Former college athlete Ken is joined by his many adventurous friends, and they set out to make a road movie hoping to catch the soul of America. The amateur filmmakers shot it on 16MM and the sound on audio tape, but could never get the sound to match the visuals. The film, for many reasons, was never released in theaters, but was shown for a time by Kesey to the participants and their friends in its unedited form after their return and used as an excuse to party. Gibney and Ellwood brought it back to life after viewing almost 100 hours of footage.

When too many hipsters joined the trip, Ken purchased an old yellow school bus and named it Further and the group psychedelically painted it. The bus driver was the burned out 38-year-old Beat Generation iconic figure, the non-stop talker and speed-freak Neal Cassady, the Dean Moriarty character from Jack Kerouac’s “On the Road.” The riders, because of their free-spirit attitude, named themselves the Merry Pranksters.

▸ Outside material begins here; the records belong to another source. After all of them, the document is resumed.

(** The pausing branch of [finish_run] is never taken: whatever the session, the
    run and the provider's answer, a turn is exactly the execution, the removal of
    the run's token, the recording of the result and the delivery to the parent.
    [execute_run] wraps every finished response into [CompletedWithUsage], while
    only [Completed] would pause the run for its open tool calls and have them
    judged by the permission rules. *)
Lemma tool_calls_never_pause process session_id run w :
  run_turn process session_id run w
  = (result ← execute_run_with_child_timeout session_id run;
     _ ← remove_token (rp_run_id run);
     _ ← record_result session_id (rp_run_id run) result;
     deliver_child_result process session_id (rp_run_id run)) w.
Proof.
  unfold run_turn, mbind, M_bind. pose proof (turn_yields session_id run w) as Hr.
  destruct (execute_run_with_child_timeout session_id run w) as [w' [r|e]]; [|done]. simpl in Hr.
  destruct (remove_token _ w') as [w'' [[]|e]]; [|done].
  unfold finish_run, mbind, M_bind. by destruct r.
Qed.

End outcomes.

(** What is read is the view. *)
Lemma view_read `{EventCodec} s w p : consistent (w_store w) -> view s (w_store w) = Some p ->
  exists c, read_projection s w = (cached c w, Ok p) /\ consistent (w_store (cached c w)).
Proof.
  intros Hcs Hv. pose proof (view_projection (w_store w) s Hcs) as Hp. rewrite Hv in Hp. destruct Hp as (c & Ep & Hcs').
  exists c. split; [by unfold read_projection, on_store; rewrite Ep|done].
Qed.

(** ** Handlers that succeeded *)

Section inversion.
  Context `{EventCodec} `{Outside}.

Lemma bind_inv {A B} (m : M A) (k : A -> M B) w w' b :
  (a ← m; k a) w = (w', Ok b) -> exists w1 a, m w = (w1, Ok a) /\ k a w1 = (w', Ok b).
Proof. unfold mbind, M_bind. destruct (m w) as [w1 [a|e]]; [by exists w1, a|done]. Qed.

Lemma append_inv s e w w' a : consistent (w_store w) -> append s e w = (w', Ok a) ->
  exists p p', view s (w_store w) = Some p
    /\ try_apply (log_length s (w_store w) + 1) e p = Ok p' /\ view s (w_store w') = Some p'
    /\ consistent (w_store w') /\ re_event <$> log s (w_store w') = (re_event <$> log s (w_store w)) ++ [e]
    /\ w_config w' = w_config w /\ w_metadata w' = w_metadata w.
Proof.
  intros Hcs E. destruct (append_appends s e w Hcs) as [[x Ea]|(p & n & p' & st & b & Hv & Hf & Ea & Hl & Hv' & Hcs' & _)];
    rewrite Ea in E; [done|injection E as <- _]. exists p, p'. cbn [try_fold] in Hf. unfold log_step in Hf.
  destruct (_ <? _); [done|]. destruct (try_apply _ e p) as [q|] eqn:Ha; [|done]. injection Hf as _ ->.
  split_and!; try done. simpl. by rewrite Hl, fmap_app.
Qed.

End inversion.

(** ** Handlers as sequences of events *)

Section sequences.
  Context `{EventCodec} `{Outside}.

(** Session [s] has projection [p], and room for [k] more events. *)
Record hosts (s : string) (k : nat) (p : SessionProjection) (w : World) : Prop := {
  ho_store : consistent (w_store w);
  ho_view : view s (w_store w) = Some p;
  ho_room : log_length s (w_store w) + Z.of_nat k <= i64_max }.

(** From a projection with [P], [m] succeeds, records exactly [events] and gives
    back what they release, and leaves a projection with [Q]. *)
Definition does {A} (s : string) (events : list SemanticEvent) (P Q : SessionProjection -> Prop) (m : M A) : Prop :=
  forall k p w, hosts s (length events + k) p w -> projection_wf p -> P p ->
  exists w' a p', m w = (w', Ok a) /\ hosts s k p' w' /\ Q p'
    /\ re_event <$> log s (w_store w') = (re_event <$> log s (w_store w)) ++ events
    /\ w_admission w' = released events (w_admission w).

Lemma does_weaken {A} s events P (Q R : SessionProjection -> Prop) (m : M A) :
  does s events P Q m -> (forall p, Q p -> R p) -> does s events P R m.
Proof.
  intros Hm HQ k p w Hh Hwf HP. destruct (Hm k p w Hh Hwf HP) as (w' & a & p' & E & Hh' & Hq & Hr).
  exists w', a, p'. split_and!; [done|done|by apply HQ|apply Hr..].
Qed.

Lemma does_ret {A} s (P : SessionProjection -> Prop) (a : A) : does s [] P P (mret a).
Proof. intros k p w Hh Hwf HP. exists w, a, p. rewrite app_nil_r. by destruct Hh. Qed.

Lemma released_app l1 l2 a : released (l1 ++ l2) a = released l2 (released l1 a).
Proof. unfold released. by rewrite omap_app, foldl_app. Qed.

Lemma does_bind {A B} s e1 e2 P R Q (m : M A) (k : A -> M B) :
  does s e1 P R m -> (forall a, does s e2 R Q (k a)) -> does s (e1 ++ e2) P Q (a ← m; k a).
Proof.
  intros Hm Hk n p w Hh Hwf HP. rewrite length_app, <- Nat.add_assoc in Hh.
  destruct (Hm _ _ _ Hh Hwf HP) as (w1 & a & p1 & E & Hh1 & HR & Hl & Ha).
  destruct (Hk a n p1 w1 Hh1 ltac:(eapply view_wf, Hh1) HR) as (w' & b & p' & E' & Hh' & HQ & Hl' & Ha').
  exists w', b, p'. rewrite (bind_Ok _ _ _ _ _ E). split_and!; try done.
  - by rewrite Hl', Hl, app_assoc.
  - by rewrite released_app, Ha', Ha.
Qed.

(** A handler that reads the projection first. *)
Lemma does_read {B} s events P Q (k : SessionProjection -> M B) :
  (forall p0, projection_wf p0 -> P p0 -> does s events (fun p => p = p0) Q (k p0)) ->
  does s events P Q (p ← read_projection s; k p).
Proof.
  intros Hk n p w [Hcs Hv Hroom] Hwf HP. pose proof (view_projection (w_store w) s Hcs) as Hp. rewrite Hv in Hp.
  destruct Hp as (c & Ep & Hcs').
  assert (Er : read_projection s w = (cached c w, Ok p)) by (unfold read_projection, on_store; by rewrite Ep).
  rewrite (bind_Ok _ _ _ _ _ Er).
  apply (Hk p Hwf HP n p (cached c w)); [by split|done|done].
Qed.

The group had nicknames like Stark Naked, Intrepid Traveler, Sometimes Visible, Mal Function, Gretchen Fetchin, Generally Famished and Zonker. They took delight in telling yarns about the journey (like getting stuck in a desert mudhole in Arizona and dropping acid while skinny-dipping in the pond), their adventures of dropping acid, their bus trip active sex life, their impressions of travel spots they passed through and what they were all about. This journey was chronicled in Tom Wolfe’s “The Electric Kool-Aid Acid Test,” and this pic adds little to that except it lets you see what the Pranksters looked like and to witness through the videos this landmark trek that might have marked for the first-time on a national scale the emergence of the soon-to-be hippie counterculture. But for Gibney to suggest that the Pranksters started the hippie movement, is just stretching things too far. What the documentary does well is reveal how the trip, like all communal ones, was far from idyllic when one gets to shine the spotlight on it but was still a joyous and memorable one. The film also has vintage interviews and interviews with surviving Pranksters, who are articulate in sharing their impressions.

The World’s Fair visit was a disappointment to the Pranksters because of its corporate nature, as the journey itself became the valued part of the trip and not the end goal. Another disappointment was a visit to acid guru Timothy Leary’s vast farm in Millbrook, N.Y. The Pranksters were poorly received by the East Coast heads because of their frivolous attitude. The East Coast group took their acid experience in a more clinical way, and looked down on the hedonist West Coast heads as lightweights. Thereby the great hippie meeting of the two leading proponents of the movement fizzled and the Pranksters returned home. The bus, with different riders for different events, was used for the last time in Woodstock, and remains retired sitting idle at Kesey’s Oregon farm. Kesey died in 2001.

All the film can do is suggest to us what a “long, strange trip”it has been, thereby echoing the lyrics in the Grateful Dead song.Perhaps this is good enough, since it lets us see the Pranksters tripping and acting goofy–a sign of things to come in the counter-culture days ahead.